> **What you will do**:
Print the data below exactly, but only the lines from the one containing "Some allowed →" down to the one containing "limit_spend signer (sl_mint l) (ia_tokenTransfers a) ≤", inclusive.

> **Extracted material**:
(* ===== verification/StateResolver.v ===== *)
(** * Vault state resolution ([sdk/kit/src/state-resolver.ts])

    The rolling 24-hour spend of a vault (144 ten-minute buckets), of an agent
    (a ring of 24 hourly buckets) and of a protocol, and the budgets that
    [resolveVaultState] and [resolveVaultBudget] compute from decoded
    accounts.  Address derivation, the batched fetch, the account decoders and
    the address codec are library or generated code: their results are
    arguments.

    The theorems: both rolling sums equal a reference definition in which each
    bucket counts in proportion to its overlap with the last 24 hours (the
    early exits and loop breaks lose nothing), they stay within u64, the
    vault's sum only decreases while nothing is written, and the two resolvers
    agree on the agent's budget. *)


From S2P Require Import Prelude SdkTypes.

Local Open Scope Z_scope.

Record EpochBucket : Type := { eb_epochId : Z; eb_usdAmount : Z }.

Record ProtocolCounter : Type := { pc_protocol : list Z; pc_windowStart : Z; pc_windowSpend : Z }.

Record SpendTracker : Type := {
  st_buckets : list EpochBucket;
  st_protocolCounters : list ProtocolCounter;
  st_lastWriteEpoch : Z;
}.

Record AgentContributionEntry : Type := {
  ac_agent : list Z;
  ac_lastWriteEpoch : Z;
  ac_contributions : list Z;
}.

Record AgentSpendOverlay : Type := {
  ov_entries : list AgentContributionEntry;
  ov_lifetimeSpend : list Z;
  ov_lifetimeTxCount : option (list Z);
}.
--
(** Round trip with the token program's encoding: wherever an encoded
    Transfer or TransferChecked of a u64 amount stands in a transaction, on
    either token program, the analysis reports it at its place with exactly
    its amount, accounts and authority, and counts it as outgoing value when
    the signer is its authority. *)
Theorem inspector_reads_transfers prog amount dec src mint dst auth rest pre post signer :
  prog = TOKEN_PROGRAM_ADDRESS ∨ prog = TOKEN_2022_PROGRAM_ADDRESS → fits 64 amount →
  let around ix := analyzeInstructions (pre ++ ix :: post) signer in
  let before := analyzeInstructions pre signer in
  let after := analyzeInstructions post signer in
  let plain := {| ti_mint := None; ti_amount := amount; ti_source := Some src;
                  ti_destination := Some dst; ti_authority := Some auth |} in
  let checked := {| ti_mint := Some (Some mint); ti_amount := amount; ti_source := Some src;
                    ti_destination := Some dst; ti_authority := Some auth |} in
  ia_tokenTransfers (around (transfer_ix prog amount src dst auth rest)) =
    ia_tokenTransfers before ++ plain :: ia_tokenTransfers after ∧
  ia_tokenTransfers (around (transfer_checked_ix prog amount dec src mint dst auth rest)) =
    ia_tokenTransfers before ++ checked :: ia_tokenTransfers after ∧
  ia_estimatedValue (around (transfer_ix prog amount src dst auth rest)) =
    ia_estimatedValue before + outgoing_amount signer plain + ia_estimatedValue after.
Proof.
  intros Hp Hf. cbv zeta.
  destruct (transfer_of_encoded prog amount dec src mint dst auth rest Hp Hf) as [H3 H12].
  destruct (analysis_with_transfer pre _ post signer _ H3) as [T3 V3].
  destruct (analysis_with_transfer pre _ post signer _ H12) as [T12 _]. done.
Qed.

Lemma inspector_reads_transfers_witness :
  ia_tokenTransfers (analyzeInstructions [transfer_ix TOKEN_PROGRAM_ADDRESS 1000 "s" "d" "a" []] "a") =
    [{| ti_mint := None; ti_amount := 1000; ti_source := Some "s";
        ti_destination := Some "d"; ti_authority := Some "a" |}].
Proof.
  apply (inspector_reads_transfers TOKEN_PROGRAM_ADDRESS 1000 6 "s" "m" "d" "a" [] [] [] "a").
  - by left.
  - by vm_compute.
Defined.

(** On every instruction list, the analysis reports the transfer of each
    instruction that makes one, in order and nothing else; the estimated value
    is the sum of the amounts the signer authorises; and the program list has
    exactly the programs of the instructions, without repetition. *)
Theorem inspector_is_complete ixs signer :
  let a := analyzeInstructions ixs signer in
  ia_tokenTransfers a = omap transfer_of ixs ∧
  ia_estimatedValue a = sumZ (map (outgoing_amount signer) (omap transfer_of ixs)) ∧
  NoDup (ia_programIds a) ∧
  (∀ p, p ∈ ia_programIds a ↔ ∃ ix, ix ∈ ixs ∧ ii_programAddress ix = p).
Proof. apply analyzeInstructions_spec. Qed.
---
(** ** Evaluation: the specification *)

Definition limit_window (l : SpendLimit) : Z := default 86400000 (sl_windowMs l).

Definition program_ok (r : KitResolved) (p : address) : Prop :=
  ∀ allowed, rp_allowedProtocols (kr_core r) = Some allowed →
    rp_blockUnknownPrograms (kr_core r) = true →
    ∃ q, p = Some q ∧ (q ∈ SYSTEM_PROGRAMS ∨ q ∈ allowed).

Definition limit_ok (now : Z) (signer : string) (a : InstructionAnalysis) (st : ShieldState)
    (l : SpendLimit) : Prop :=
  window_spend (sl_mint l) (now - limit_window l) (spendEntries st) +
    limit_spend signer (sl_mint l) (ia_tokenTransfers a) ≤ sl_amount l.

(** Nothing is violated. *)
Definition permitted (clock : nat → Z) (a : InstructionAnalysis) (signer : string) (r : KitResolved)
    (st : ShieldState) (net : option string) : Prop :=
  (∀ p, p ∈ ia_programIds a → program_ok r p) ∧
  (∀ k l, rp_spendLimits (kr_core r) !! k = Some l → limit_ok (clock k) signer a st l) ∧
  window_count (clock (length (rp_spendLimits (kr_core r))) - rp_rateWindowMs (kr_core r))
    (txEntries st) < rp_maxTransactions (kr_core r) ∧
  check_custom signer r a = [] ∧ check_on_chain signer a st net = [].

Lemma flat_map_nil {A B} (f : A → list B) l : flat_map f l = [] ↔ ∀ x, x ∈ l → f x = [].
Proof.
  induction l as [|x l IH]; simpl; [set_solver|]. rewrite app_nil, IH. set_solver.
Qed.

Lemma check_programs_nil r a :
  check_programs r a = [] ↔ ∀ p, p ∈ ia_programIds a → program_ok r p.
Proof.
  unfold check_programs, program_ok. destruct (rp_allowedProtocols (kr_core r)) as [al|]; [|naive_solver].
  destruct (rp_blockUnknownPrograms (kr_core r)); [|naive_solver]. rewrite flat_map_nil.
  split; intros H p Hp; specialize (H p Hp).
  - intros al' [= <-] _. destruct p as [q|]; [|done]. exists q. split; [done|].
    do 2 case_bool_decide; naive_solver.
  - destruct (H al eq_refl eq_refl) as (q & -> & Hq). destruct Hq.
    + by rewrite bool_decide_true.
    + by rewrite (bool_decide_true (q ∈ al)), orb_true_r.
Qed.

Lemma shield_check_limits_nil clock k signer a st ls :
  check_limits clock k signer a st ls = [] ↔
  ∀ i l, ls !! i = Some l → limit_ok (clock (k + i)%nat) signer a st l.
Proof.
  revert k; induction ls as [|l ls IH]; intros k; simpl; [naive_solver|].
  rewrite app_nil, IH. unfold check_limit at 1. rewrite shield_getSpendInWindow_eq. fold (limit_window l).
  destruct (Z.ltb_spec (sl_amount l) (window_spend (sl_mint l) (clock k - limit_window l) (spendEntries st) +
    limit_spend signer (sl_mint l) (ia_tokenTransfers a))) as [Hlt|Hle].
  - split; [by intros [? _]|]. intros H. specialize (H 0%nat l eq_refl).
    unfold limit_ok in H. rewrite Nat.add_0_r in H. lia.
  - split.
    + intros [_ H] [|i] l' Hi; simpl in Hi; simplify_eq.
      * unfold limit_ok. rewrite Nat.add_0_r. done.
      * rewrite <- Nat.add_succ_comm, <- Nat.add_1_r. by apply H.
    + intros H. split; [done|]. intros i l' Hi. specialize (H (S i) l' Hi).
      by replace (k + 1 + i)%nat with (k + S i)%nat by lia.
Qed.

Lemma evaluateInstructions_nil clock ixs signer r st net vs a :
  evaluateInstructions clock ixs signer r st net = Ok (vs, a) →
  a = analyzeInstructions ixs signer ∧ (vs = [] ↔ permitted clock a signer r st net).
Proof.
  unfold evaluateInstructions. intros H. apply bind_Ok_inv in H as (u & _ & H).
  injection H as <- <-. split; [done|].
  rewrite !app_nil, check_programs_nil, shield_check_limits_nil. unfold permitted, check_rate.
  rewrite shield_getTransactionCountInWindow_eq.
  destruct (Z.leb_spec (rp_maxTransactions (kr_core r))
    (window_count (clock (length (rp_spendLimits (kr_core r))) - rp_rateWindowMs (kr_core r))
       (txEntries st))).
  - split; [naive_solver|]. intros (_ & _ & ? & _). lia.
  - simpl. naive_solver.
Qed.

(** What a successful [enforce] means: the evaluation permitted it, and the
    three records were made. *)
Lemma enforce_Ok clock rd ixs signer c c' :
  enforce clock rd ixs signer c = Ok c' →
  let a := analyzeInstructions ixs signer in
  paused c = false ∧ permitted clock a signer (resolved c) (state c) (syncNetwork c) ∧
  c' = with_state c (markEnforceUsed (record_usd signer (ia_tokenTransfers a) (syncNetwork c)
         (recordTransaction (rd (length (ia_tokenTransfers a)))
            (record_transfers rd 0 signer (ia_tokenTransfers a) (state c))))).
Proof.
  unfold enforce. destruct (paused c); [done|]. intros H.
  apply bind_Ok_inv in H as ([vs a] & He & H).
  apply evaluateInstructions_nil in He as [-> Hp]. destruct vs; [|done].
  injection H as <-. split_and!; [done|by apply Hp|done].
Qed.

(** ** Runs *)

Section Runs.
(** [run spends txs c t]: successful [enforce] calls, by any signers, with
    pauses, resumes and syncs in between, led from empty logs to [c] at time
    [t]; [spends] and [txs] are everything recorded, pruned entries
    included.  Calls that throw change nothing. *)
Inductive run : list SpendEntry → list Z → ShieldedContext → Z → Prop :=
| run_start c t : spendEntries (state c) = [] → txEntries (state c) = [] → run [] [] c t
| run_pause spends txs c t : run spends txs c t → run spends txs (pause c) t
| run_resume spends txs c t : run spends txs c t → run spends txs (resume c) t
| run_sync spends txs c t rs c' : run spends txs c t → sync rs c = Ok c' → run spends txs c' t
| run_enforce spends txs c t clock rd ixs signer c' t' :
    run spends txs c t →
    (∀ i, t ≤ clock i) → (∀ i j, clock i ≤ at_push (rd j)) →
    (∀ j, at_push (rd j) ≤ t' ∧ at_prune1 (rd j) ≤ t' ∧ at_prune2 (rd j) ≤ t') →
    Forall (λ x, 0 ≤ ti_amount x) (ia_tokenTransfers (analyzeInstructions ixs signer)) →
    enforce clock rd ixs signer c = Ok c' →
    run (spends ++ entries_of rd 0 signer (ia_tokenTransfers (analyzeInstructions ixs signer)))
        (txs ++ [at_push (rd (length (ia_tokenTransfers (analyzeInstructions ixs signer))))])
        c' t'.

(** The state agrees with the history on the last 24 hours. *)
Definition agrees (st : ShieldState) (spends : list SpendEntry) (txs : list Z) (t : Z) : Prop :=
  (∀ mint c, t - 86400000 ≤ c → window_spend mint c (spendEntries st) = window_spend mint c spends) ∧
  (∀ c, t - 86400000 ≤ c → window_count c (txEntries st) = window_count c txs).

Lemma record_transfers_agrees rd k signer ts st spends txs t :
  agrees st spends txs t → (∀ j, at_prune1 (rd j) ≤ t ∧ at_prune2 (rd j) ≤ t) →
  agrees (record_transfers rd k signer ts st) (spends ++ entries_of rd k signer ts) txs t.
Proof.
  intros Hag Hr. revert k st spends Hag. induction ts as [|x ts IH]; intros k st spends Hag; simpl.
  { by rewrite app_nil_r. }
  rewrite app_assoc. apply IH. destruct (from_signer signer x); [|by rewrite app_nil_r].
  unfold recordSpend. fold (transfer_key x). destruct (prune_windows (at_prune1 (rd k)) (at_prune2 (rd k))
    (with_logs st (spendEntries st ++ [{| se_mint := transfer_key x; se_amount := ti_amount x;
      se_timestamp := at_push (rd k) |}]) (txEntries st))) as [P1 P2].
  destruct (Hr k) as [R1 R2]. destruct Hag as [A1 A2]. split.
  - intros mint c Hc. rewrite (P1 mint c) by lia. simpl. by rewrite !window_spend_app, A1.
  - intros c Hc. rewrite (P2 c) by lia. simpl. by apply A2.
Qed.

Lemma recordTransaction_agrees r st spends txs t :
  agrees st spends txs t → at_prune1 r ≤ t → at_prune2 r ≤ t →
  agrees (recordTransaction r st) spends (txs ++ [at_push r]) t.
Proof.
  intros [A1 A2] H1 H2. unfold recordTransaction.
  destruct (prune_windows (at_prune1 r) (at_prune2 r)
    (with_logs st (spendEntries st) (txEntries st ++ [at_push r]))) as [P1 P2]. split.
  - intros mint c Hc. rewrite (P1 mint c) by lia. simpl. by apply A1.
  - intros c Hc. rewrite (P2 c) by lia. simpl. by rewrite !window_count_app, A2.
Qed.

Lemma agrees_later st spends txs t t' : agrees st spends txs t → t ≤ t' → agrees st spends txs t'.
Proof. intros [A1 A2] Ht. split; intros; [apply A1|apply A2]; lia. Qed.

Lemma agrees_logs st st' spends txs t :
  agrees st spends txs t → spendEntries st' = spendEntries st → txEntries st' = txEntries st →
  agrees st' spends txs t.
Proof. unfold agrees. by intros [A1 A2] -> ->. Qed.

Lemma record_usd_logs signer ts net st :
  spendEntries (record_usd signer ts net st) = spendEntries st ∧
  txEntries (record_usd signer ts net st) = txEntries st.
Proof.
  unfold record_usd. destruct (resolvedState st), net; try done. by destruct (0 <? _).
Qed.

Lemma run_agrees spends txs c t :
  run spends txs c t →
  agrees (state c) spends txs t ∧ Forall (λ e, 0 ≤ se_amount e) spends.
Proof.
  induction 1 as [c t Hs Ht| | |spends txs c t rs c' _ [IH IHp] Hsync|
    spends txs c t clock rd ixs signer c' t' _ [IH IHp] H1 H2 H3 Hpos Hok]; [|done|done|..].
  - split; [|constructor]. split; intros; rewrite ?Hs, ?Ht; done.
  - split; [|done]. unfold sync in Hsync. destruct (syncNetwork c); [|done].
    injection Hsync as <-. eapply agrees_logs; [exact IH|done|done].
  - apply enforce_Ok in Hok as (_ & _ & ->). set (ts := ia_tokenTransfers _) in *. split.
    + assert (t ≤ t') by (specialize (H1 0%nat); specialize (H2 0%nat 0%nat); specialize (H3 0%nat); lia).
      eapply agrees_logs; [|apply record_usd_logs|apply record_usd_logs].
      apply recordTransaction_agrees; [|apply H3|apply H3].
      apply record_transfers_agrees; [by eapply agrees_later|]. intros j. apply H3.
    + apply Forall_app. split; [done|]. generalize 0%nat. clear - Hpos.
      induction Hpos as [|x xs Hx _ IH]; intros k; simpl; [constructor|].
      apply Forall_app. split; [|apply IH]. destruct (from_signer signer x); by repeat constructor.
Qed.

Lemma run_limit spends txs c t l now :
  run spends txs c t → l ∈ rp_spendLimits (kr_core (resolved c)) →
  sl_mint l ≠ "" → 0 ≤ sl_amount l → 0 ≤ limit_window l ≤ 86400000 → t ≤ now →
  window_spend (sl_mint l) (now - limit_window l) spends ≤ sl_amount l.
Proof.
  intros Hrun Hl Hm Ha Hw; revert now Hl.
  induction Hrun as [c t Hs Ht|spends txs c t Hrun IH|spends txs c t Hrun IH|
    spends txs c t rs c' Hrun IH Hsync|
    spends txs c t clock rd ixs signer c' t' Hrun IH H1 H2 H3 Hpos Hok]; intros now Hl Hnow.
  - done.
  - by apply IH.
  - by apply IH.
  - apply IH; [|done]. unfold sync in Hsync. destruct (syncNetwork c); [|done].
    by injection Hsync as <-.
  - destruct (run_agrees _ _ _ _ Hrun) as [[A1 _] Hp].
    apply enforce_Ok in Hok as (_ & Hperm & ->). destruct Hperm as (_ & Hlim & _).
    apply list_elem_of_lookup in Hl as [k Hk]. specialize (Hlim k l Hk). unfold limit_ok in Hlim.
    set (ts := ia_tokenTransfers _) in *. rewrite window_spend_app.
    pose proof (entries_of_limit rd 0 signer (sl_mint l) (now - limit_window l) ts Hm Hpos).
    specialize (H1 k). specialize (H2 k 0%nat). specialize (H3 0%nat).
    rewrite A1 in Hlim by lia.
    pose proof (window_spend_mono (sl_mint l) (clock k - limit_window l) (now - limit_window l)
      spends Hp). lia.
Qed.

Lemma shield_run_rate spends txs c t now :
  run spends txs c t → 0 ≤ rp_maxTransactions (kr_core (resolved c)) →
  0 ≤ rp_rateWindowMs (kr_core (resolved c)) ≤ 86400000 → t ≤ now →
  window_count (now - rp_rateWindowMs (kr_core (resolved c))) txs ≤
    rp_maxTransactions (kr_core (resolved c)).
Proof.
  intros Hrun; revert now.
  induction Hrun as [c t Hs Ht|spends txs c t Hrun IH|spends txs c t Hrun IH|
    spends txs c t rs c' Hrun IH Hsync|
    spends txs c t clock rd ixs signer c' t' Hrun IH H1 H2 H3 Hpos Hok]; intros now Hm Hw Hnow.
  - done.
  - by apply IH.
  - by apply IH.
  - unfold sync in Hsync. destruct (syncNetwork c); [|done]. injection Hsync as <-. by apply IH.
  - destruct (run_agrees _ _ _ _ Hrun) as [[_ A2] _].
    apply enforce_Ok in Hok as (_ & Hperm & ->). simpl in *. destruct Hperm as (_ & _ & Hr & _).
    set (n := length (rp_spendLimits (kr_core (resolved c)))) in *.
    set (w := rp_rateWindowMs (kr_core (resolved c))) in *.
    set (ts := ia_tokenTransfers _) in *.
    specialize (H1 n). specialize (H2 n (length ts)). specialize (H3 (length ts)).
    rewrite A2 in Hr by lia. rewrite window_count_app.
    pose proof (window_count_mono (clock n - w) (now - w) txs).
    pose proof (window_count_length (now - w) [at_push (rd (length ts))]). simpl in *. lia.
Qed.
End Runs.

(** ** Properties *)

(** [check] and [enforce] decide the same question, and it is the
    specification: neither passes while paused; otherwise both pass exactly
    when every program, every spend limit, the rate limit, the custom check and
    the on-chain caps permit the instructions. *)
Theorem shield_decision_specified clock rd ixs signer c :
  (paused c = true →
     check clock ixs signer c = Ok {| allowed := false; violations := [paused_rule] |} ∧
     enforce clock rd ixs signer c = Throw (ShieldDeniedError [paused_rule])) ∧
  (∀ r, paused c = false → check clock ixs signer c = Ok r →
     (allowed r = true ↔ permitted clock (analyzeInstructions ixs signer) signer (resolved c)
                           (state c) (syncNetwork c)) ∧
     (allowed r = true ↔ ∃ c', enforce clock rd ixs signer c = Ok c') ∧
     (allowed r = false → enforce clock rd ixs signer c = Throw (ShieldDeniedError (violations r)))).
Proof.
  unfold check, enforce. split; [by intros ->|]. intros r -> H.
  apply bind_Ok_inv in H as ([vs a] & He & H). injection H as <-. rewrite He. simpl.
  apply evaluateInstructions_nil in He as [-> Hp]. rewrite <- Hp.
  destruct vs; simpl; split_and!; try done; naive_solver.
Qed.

> **Result of this task**:
  ∀ allowed, rp_allowedProtocols (kr_core r) = Some allowed →
    rp_blockUnknownPrograms (kr_core r) = true →
    ∃ q, p = Some q ∧ (q ∈ SYSTEM_PROGRAMS ∨ q ∈ allowed).

Definition limit_ok (now : Z) (signer : string) (a : InstructionAnalysis) (st : ShieldState)
    (l : SpendLimit) : Prop :=
  window_spend (sl_mint l) (now - limit_window l) (spendEntries st) +
    limit_spend signer (sl_mint l) (ia_tokenTransfers a) ≤ sl_amount l.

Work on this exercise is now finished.